━━━ Dataset ━━━
(** Unfold a [parse] of the path check as far as the probes, so that the
    answers of the operating system can be told apart before the method
    is run. *)
Ltac expose_probes :=
  cbv beta zeta delta
    [Bioluigi.FileParameter_parse Luigibio.FileParameter_parse islink isfile exists_].

Ltac by_answers os x :=
  expose_probes;
  destruct (lstat os (abspath os x)) as [[]|];
  destruct (stat os (abspath os x)) as [[]|].

(** ** Strings *)

Lemma prefix_app (p s : string) : String.prefix p (p +:+ s) = true.
Proof.
  induction p as [|a p IH]; simpl.
  - destruct s; reflexivity.
  - destruct (Ascii.ascii_dec a a) as [_|ne]; [exact IH | contradiction].
Qed.

Lemma contains_prefix (needle haystack : string) :
  String.prefix needle haystack = true -> contains needle haystack = true.
Proof.
  intros H. destruct haystack; cbn [contains]; rewrite H; reflexivity.
Qed.

Lemma contains_app (needle before after : string) :
  contains needle (before +:+ needle +:+ after) = true.
Proof.
  induction before as [|c before IH].
  - change (EmptyString +:+ needle +:+ after) with (needle +:+ after).
    apply contains_prefix, prefix_app.
  - change (String c before +:+ needle +:+ after)
      with (String c (before +:+ needle +:+ after)).
    cbn [contains]. rewrite IH. apply orb_true_r.
Qed.

(** The three formatted messages, with the field filled in. *)
Lemma format_missing (path : string) :
  ValueError (format "File {} does not exist or it is not a regular file!" path)
  = RequiredFileMissing path.
Proof. reflexivity. Qed.

Lemma format_present (path : string) :
  ValueError (format "File {} exists, but it must not!" path) = PathMustNotExist path.
Proof. reflexivity. Qed.

Lemma format_predicate (path : string) :
  ValueError
    (format "Sequence File {} does not satisfy the Predicate for the Sequence File stats."
       path)
  = PredicateFailed path.
Proof. reflexivity. Qed.

(** ** Sequencing *)

Section Sequencing.
Context {S A B : Type} (m : M S A) (k : A -> M S B) (self : S).

Lemma bind_raised (e : Exception) :
  result (m self) = inl e ->
  bind m k self = mkOutcome (inl e) (final (m self)) (events (m self)).
Proof.
  intros H. unfold bind. rewrite H. reflexivity.
Qed.

Lemma bind_returned (a : A) :
  result (m self) = inr a ->
  bind m k self
  = mkOutcome (result (k a (final (m self)))) (final (k a (final (m self))))
      (events (m self) ++ events (k a (final (m self)))).
Proof.
  intros H. unfold bind. rewrite H. reflexivity.
Qed.
End Sequencing.

(** ** The path check, case by case *)

Section PathCheck.
Context (os : Os) (x : string).
Local Abbreviation path := (abspath os x).

Lemma parse_link (self : Bioluigi.FileParameter) :
  lstat os path = Some Symlink ->
  Bioluigi.FileParameter_parse os x self
  = mkOutcome (inl LinkNotSupported) self [Call_islink path].
Proof.
  intros Hl. expose_probes. rewrite Hl. vm_compute. reflexivity.
Qed.

Lemma parse_existing_file (stored : option string) :
  lstat os path <> Some Symlink ->
  stat os path = Some Regular ->
  Bioluigi.FileParameter_parse os x (Bioluigi.mkFileParameter Bioluigi.EXISTING stored)
  = mkOutcome (inr (Some path))
      (Bioluigi.mkFileParameter Bioluigi.EXISTING (Some path))
      [Call_islink path; Call_isfile path].
Proof.
  intros Hl Hs. expose_probes. rewrite Hs.
  destruct (lstat os path) as [[]|]; try (vm_compute; reflexivity). congruence.
Qed.

Lemma parse_existing_missing (stored : option string) :
  lstat os path <> Some Symlink ->
  stat os path <> Some Regular ->
  Bioluigi.FileParameter_parse os x (Bioluigi.mkFileParameter Bioluigi.EXISTING stored)
  = mkOutcome (inl (RequiredFileMissing path))
      (Bioluigi.mkFileParameter Bioluigi.EXISTING stored)
      [Call_islink path; Call_isfile path].
Proof.
  intros Hl Hs. by_answers os x; try congruence; vm_compute; reflexivity.
Qed.

Lemma parse_non_existing_free (stored : option string) :
  lstat os path <> Some Symlink ->
  stat os path = None ->
  Bioluigi.FileParameter_parse os x (Bioluigi.mkFileParameter Bioluigi.NON_EXISTING stored)
  = mkOutcome (inr (Some path))
      (Bioluigi.mkFileParameter Bioluigi.NON_EXISTING (Some path))
      [Call_islink path; Call_exists path].
Proof.
  intros Hl Hs. expose_probes. rewrite Hs.
  destruct (lstat os path) as [[]|]; try (vm_compute; reflexivity). congruence.
Qed.

Lemma parse_non_existing_taken (stored : option string) :
  lstat os path <> Some Symlink ->
  stat os path <> None ->
  Bioluigi.FileParameter_parse os x (Bioluigi.mkFileParameter Bioluigi.NON_EXISTING stored)
  = mkOutcome (inl (PathMustNotExist path))
      (Bioluigi.mkFileParameter Bioluigi.NON_EXISTING stored)
      [Call_islink path; Call_exists path].
Proof.
  intros Hl Hs. by_answers os x; try congruence; vm_compute; reflexivity.
Qed.

(** Whatever the outcome, the link probe is the first call and at most
    one existence probe follows it. *)
Lemma parse_probes_link_first (self : Bioluigi.FileParameter) :
  exists rest,
    events (Bioluigi.FileParameter_parse os x self) = Call_islink path :: rest
    /\ (rest = [] \/ rest = [Call_isfile path] \/ rest = [Call_exists path]).
Proof.
  destruct self as [[] stored]; by_answers os x;
    eexists; (split; [vm_compute; reflexivity | auto]).
Qed.

Lemma parse_keeps_existence (self : Bioluigi.FileParameter) :
  Bioluigi.existence (final (Bioluigi.FileParameter_parse os x self))
  = Bioluigi.existence self.
Proof.
  destruct self as [[] stored]; by_answers os x; vm_compute; reflexivity.
Qed.

(** A failed path check assigns nothing; a passed one stores what it
    returns, the absolute path. *)
Lemma parse_failure_assigns_nothing (self : Bioluigi.FileParameter) (e : Exception) :
  result (Bioluigi.FileParameter_parse os x self) = inl e ->
  final (Bioluigi.FileParameter_parse os x self) = self.
Proof.
  destruct self as [[] stored]; by_answers os x; vm_compute;
    intros H; try reflexivity; discriminate H.
Qed.

Lemma parse_success_stores (self : Bioluigi.FileParameter) (v : option string) :
  result (Bioluigi.FileParameter_parse os x self) = inr v ->
  v = Some path
  /\ final (Bioluigi.FileParameter_parse os x self)
     = Bioluigi.mkFileParameter (Bioluigi.existence self) (Some path)
  /\ lstat os path <> Some Symlink.
Proof.
  destruct self as [[] stored]; expose_probes;
    destruct (lstat os path) as [[]|] eqn:Hl; destruct (stat os path) as [[]|];
    intros H; vm_compute in H; try discriminate H;
    inversion H; (split; [reflexivity | split; [vm_compute; reflexivity | discriminate]]).
Qed.
End PathCheck.

(** ** The link rule and the existence rule *)

(** C2. When the absolute path of the input is a symbolic link, [parse]
    raises the link error, whatever the requirement of the parameter and
    whatever [stat] says about the target of the link; the link probe is
    the only call made, so no existence probe comes before the rejection
    (and on every input the link probe is the first call). *)
Theorem link_rejected_before_existence
    (os : Os) (x : string) (requirement : Bioluigi.FileExistence) (stored : option string)
    (Hlink : lstat os (abspath os x) = Some Symlink) :
  result (Bioluigi.FileParameter_parse os x (Bioluigi.mkFileParameter requirement stored))
  = inl LinkNotSupported
  /\ events (Bioluigi.FileParameter_parse os x (Bioluigi.mkFileParameter requirement stored))
     = [Call_islink (abspath os x)]
  /\ calls is_existence_probe
       (events (Bioluigi.FileParameter_parse os x
                  (Bioluigi.mkFileParameter requirement stored))) = 0.
Proof.
  rewrite (parse_link os x _ Hlink). simpl. repeat split; reflexivity.
Qed.

(** A link to an existing file under [EXISTING], and a link to nothing
    under [NON_EXISTING]. *)
Lemma link_rejected_before_existence_witness :
  (lstat Posix.os (abspath Posix.os "data/link.fasta") = Some Symlink
   /\ stat Posix.os (abspath Posix.os "data/link.fasta") = Some Regular
   /\ result (Bioluigi.FileParameter_parse Posix.os "data/link.fasta"
                (fresh Bioluigi.EXISTING)) = inl LinkNotSupported)
  /\ (lstat Posix.os (abspath Posix.os "data/dangling.fasta") = Some Symlink
      /\ stat Posix.os (abspath Posix.os "data/dangling.fasta") = None
      /\ result (Bioluigi.FileParameter_parse Posix.os "data/dangling.fasta"
                   (fresh Bioluigi.NON_EXISTING)) = inl LinkNotSupported).
Proof.
  split; (split; [vm_compute; reflexivity | split; [vm_compute; reflexivity |]]).
  - apply (link_rejected_before_existence Posix.os "data/link.fasta"
             Bioluigi.EXISTING None).
    vm_compute; reflexivity.
  - apply (link_rejected_before_existence Posix.os "data/dangling.fasta"
             Bioluigi.NON_EXISTING None).
    vm_compute; reflexivity.
Defined.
━━━
Problem requirements: Exact duplication is required for the lines above, from the line that contains "stat os path <> None ->" to the line that contains "Lemma parse_probes_link_first (self", inclusive; omit all others.

Exercise response:
  stat os path <> None ->
  Bioluigi.FileParameter_parse os x (Bioluigi.mkFileParameter Bioluigi.NON_EXISTING stored)
  = mkOutcome (inl (PathMustNotExist path))
      (Bioluigi.mkFileParameter Bioluigi.NON_EXISTING stored)
      [Call_islink path; Call_exists path].
Proof.
  intros Hl Hs. by_answers os x; try congruence; vm_compute; reflexivity.
Qed.

(** Whatever the outcome, the link probe is the first call and at most
    one existence probe follows it. *)
Lemma parse_probes_link_first (self : Bioluigi.FileParameter) :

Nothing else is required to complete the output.